Contradictions between the government’s promise to provide universally free perinatal health care due to the lack of resources associated with corruption required for perinatal care [96]. Delays and failure of the national Government to reimburse funds were the challenges to the shortage of supplies and quality of maternal healthcare [33]. Duplication of payments for delivery services by the Ministry of Health (MoH) and national hospital insurance fund was another challenge in fund management for mothers [31]. Uncompensated loss of revenue for healthcare facilities providing free maternal healthcare services can be a source of frustration for administrators in sustaining the continuity of health services [33]. In addition, lack of autonomy affected public healthcare facilities’ ability to access funds and procure necessary hardware, hire staff to lodge claims, and purchase essential supplies, enabling them to generate more revenue to improve the quality of care [31]. The lack of computers, unreliable internet connectivity, insufficient medical equipment, and inconsistent stock availability from the Medical Stores Department have made it increasingly challenging to obtain missing items from the designated prime vendor in the implementation of the direct health facility financing program in Tanzania [52]. A facility in charge reported that:

“…We don’t have a computer and it’s supporting accessories to run this system.
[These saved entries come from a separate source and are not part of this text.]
Definition terminal_status (status : string) : bool :=
  one_of status ["completed"; "failed"; "cancelled"; "interrupted"]%string.
Definition Status (c : Client) (ctx : Ctx) (runID : string) : M W (Run + err) :=
  if negb (validID runID) then ret (inr (ENew "invalid Hermes Gateway run ID"))
  else
    let* run := request c ctx "GET" ("/v1/runs/" +:+ runID) None 200 run_fields no_Run in
    ret match run with
        | inr e => inr e
        | inl run =>
            if negb (String.eqb (rn_RunID run) runID) then inr (ENew "Hermes Gateway run ID mismatch")
            else if one_of (rn_Status run) ["queued"; "started"; "running"; "waiting_for_approval"; "stopping"]%string ||
                    terminal_status (rn_Status run)
            then inl run
            else inr (ENew "unknown Hermes Gateway run status")
        end.

(** [Wait], with a bound on the number of polls ([None]: it is not over by then). The
    client is read again at each poll. *)
Fixpoint poll (fuel : nat) (get : M W Client) (ctx : Ctx) (runID : string) (pollInterval : Z) : M W (option (Run + err)) :=
  match fuel with
  | O => ret None
  | S fuel =>
      let* c := get in
      let* run := Status c ctx runID in
      match run with
      | inr e => ret (Some (inr e))
      | inl run =>
          if terminal_status (rn_Status run) then ret (Some (inl run))
          else
            let* done := await_timer ctx pollInterval in
            match done with
            | Some s => ret (Some (inr (ESentinel s)))
            | None => poll fuel get ctx runID pollInterval
            end
      end
  end.
Definition Wait (fuel : nat) (get : M W Client) (ctx : Ctx) (runID : string) (pollInterval : Z) : M W (option (Run + err)) :=
  if pollInterval <=? 0 then ret (Some (inr (ENew "Hermes Gateway poll interval must be positive")))
  else poll fuel get ctx runID pollInterval.

Definition client_Stop (c : Client) (ctx : Ctx) (runID : string) : M W error :=
  if negb (validID runID) then ret (Some (ENew "invalid Hermes Gateway run ID"))
  else
    let* run := request c ctx "POST" ("/v1/runs/" +:+ runID +:+ "/stop") None 200 run_fields no_Run in
    ret match run with
        | inr e => Some e
        | inl run =>
            (refuse_if negb (String.eqb (rn_RunID run) runID) with "Hermes Gateway stop run ID mismatch") >>?
            (refuse_if negb (String.eqb (rn_Status run) "stopping" || terminal_status (rn_Status run))
               with "invalid Hermes Gateway stop status")
        end.
End Client.

(** * The traffic of a client *)

#[export] Instance traced_transport {W} `{!Transport W} : Transport (W * list HTTPRequest) := {|
  http_Do ctx r := logged (fun _ => r) (http_Do ctx r);
  http_ReadBody body limit := silent (http_ReadBody body limit);
  http_CloseBody body := silent (http_CloseBody body);
  http_CloseIdle := silent http_CloseIdle;
  await_timer ctx interval := silent (await_timer ctx interval)
|}.

Section Traffic.
Variable valid_request : string -> string -> bool.
Variable json_Unmarshal : string -> option json.
Context {W : Type} `{!Runtime W} `{!Transport W}.

Definition sends (c : Client) (method path : string) (input : option bytes) (evs : list HTTPRequest) : Prop :=
  evs = [] \/
  cl_closed c = false /\
  evs = [{| hp_Method := method; hp_URL := cl_base c +:+ path; hp_Header := headers c input; hp_Body := input |}].
(** One request at most, and an answer only from one. *)
Lemma request_emits {A} (c : Client) ctx method path input want (output : list (field A)) zero :
  emits (request (W := W * list HTTPRequest) valid_request json_Unmarshal c ctx method path input want output zero)
    (fun r evs => sends c method path input evs /\ forall a, r = inl a -> evs <> []).
Proof.
  unfold request, sends. destruct (negb _); [apply emits_ret; by split; [left|]|].
  destruct (cl_closed c); [apply emits_ret; by split; [left|]|]. apply emits_call. intros [[status body]|e].
  - apply (emits_bind _ _ (fun _ evs => evs = [])).
    + destruct (status =? want); [|by apply emits_ret]. unfold read_response. emits_steps; done.
    + intros result evs ->. apply emits_read. intros []. apply emits_ret. split; [by right|done].
  - apply emits_read. intros done_. apply emits_ret. split; [by right|]. done.
Qed.
End Traffic.

(** A submission is made once: [Submit] sends at most one request, an authenticated
    [POST /v1/runs] to the client's own endpoint with the input and the session, none
    when the client is closed, whatever the gateway answers; and it gives a run only
    when the request has gone out and the answer names a well-formed identity. *)
Theorem submit_admits_once (valid_request : string -> string -> bool) (json_Unmarshal : string -> option json)
    {W} `{!Runtime W} `{!Transport W} (c : Client) (ctx : Ctx) (input sessionID : string) :
  emits (Submit (W := W * list HTTPRequest) valid_request json_Unmarshal c ctx input sessionID) (fun r evs =>
    sends c "POST" "/v1/runs" (Some (submission input sessionID)) evs /\
    forall id, r = inl id -> evs <> [] /\ validID id = true).
Proof.
  unfold Submit. destruct (_ || _); [apply emits_ret; by split; [left|]|].
  eapply emits_bind; [apply request_emits|]. intros [[run replayed]|e] evs [Hs Ha]; apply emits_ret; rewrite app_nil_r; [|by split].
  destruct (_ || _); [by split|]. destruct (validID (rn_RunID run)) eqn:Hid; [|by split].
  split; [done|]. intros id [= <-]. split; [by eapply Ha|done].
Qed.

Section Polling.
Variable valid_request : string -> string -> bool.
Variable json_Unmarshal : string -> option json.
Context {W : Type} `{!Runtime W} `{!Transport W}.

Definition status_answer (runID : string) (r : Run + err) : Prop :=
  match r with
  | inl run => rn_RunID run = runID /\
      (terminal_status (rn_Status run) = true \/
       one_of (rn_Status run) ["queued"; "started"; "running"; "waiting_for_approval"; "stopping"]%string = true)
  | inr _ => True
  end.
Lemma Status_emits c ctx runID :
  emits (Status (W := W * list HTTPRequest) valid_request json_Unmarshal c ctx runID) (fun r evs =>
    sends c "GET" ("/v1/runs/" +:+ runID) None evs /\ status_answer runID r /\ forall run, r = inl run -> evs <> []).
Proof.
  unfold Status. destruct (negb _); [apply emits_ret; by split_and!; [left| |]|].
  eapply emits_bind; [apply request_emits|]. intros [run|e] evs [Hs Ha]; apply emits_ret; rewrite app_nil_r; [|by split_and!].
  destruct (String.eqb_spec (rn_RunID run) runID) as [Hid|]; [|by split_and!]. cbn [negb].
  destruct (one_of _ _) eqn:Hone; cbn [orb].
  - split_and!; [done|split; [done|by right]|]. intros ? _. by eapply Ha.
  - destruct (terminal_status _) eqn:Hterm; [|by split_and!]. split_and!; [done|split; [done|by left]|].
    intros ? _. by eapply Ha.
Qed.

(** The requests of a wait, of which there is one per poll. *)
Definition status_request (runID : string) (ev : HTTPRequest) : Prop :=
  exists c, sends c "GET" ("/v1/runs/" +:+ runID) None [ev].
Lemma sends_status c runID evs :
  sends c "GET" ("/v1/runs/" +:+ runID) None evs -> Forall (status_request runID) evs /\ (length evs <= 1)%nat.
Proof.
  intros [->|[Hc ->]]; [split; [constructor|simpl; lia]|]. split; [|simpl; lia].
  constructor; [|constructor]. exists c. by right.
Qed.
Lemma poll_emits fuel (get : M W Client) ctx runID interval :
  emits (poll valid_request json_Unmarshal fuel (silent get) ctx runID interval) (fun r evs =>
    Forall (status_request runID) evs /\ (length evs <= fuel)%nat /\
    forall run, r = Some (inl run) -> rn_RunID run = runID /\ terminal_status (rn_Status run) = true /\ evs <> []).
Proof.
  induction fuel as [|fuel IH]; [apply emits_ret; split_and!; [constructor|simpl; lia|done]|]. cbn [poll].
  apply emits_read. intros c. eapply emits_bind; [apply Status_emits|]. intros run evs (Hs & Ha & Hsent).
  destruct (sends_status _ _ _ Hs) as [Hf Hl]. destruct run as [run|e].
  2: { apply emits_ret. rewrite app_nil_r. split_and!; [done|lia|done]. }
  destruct (terminal_status (rn_Status run)) eqn:Ht.
  { apply emits_ret. rewrite app_nil_r. split_and!; [done|lia|]. intros run' [= <-]. destruct Ha as [-> _].
    split_and!; [done|done|]. by eapply Hsent. }
  apply emits_read. intros [s|]; [apply emits_ret; rewrite app_nil_r; split_and!; [done|lia|done]|].
  eapply emits_mono; [apply IH|]. intros r evs' (Hf' & Hl' & Hr). split_and!; [by apply Forall_app|rewrite length_app; lia|].
  intros run' Hrun. destruct (Hr run' Hrun) as (? & ? & Hne). split_and!; [done|done|]. by intros [_ ?]%app_nil.
Qed.
End Polling.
This wastes us time and finances to travel to Pangani hospital to produce a voucher, in addition we faced unnecessary delays to process facility requirements due to poor internet connectivity to run this system… ” (Facility in charge, IDI) [52].

Unpredictability, irregularity, irrationality, and unrelated budget disbursement with the number of deliveries both at health facilities and counties were the critical barriers to the provision of maternal health service [30]. Funding deficits and human resources were the major challenges to providing mobile clinic services for pastoral communities [97]. In remote settings, scarce financial support to health workers per diem payments from the district authority seemed to hinder health workers’ efforts to provide ANC and PNC outreach services [91]. A key informant participant suggested that:

“…Mobile and outreach services are very expensive. I cannot provide you with exact costs in numbers, but these services are expensive because of many factors. You must pay for the car and maintain it; you also have to take into account the costs of supplies and awareness campaigns…” (Clinician, KI #15) [97].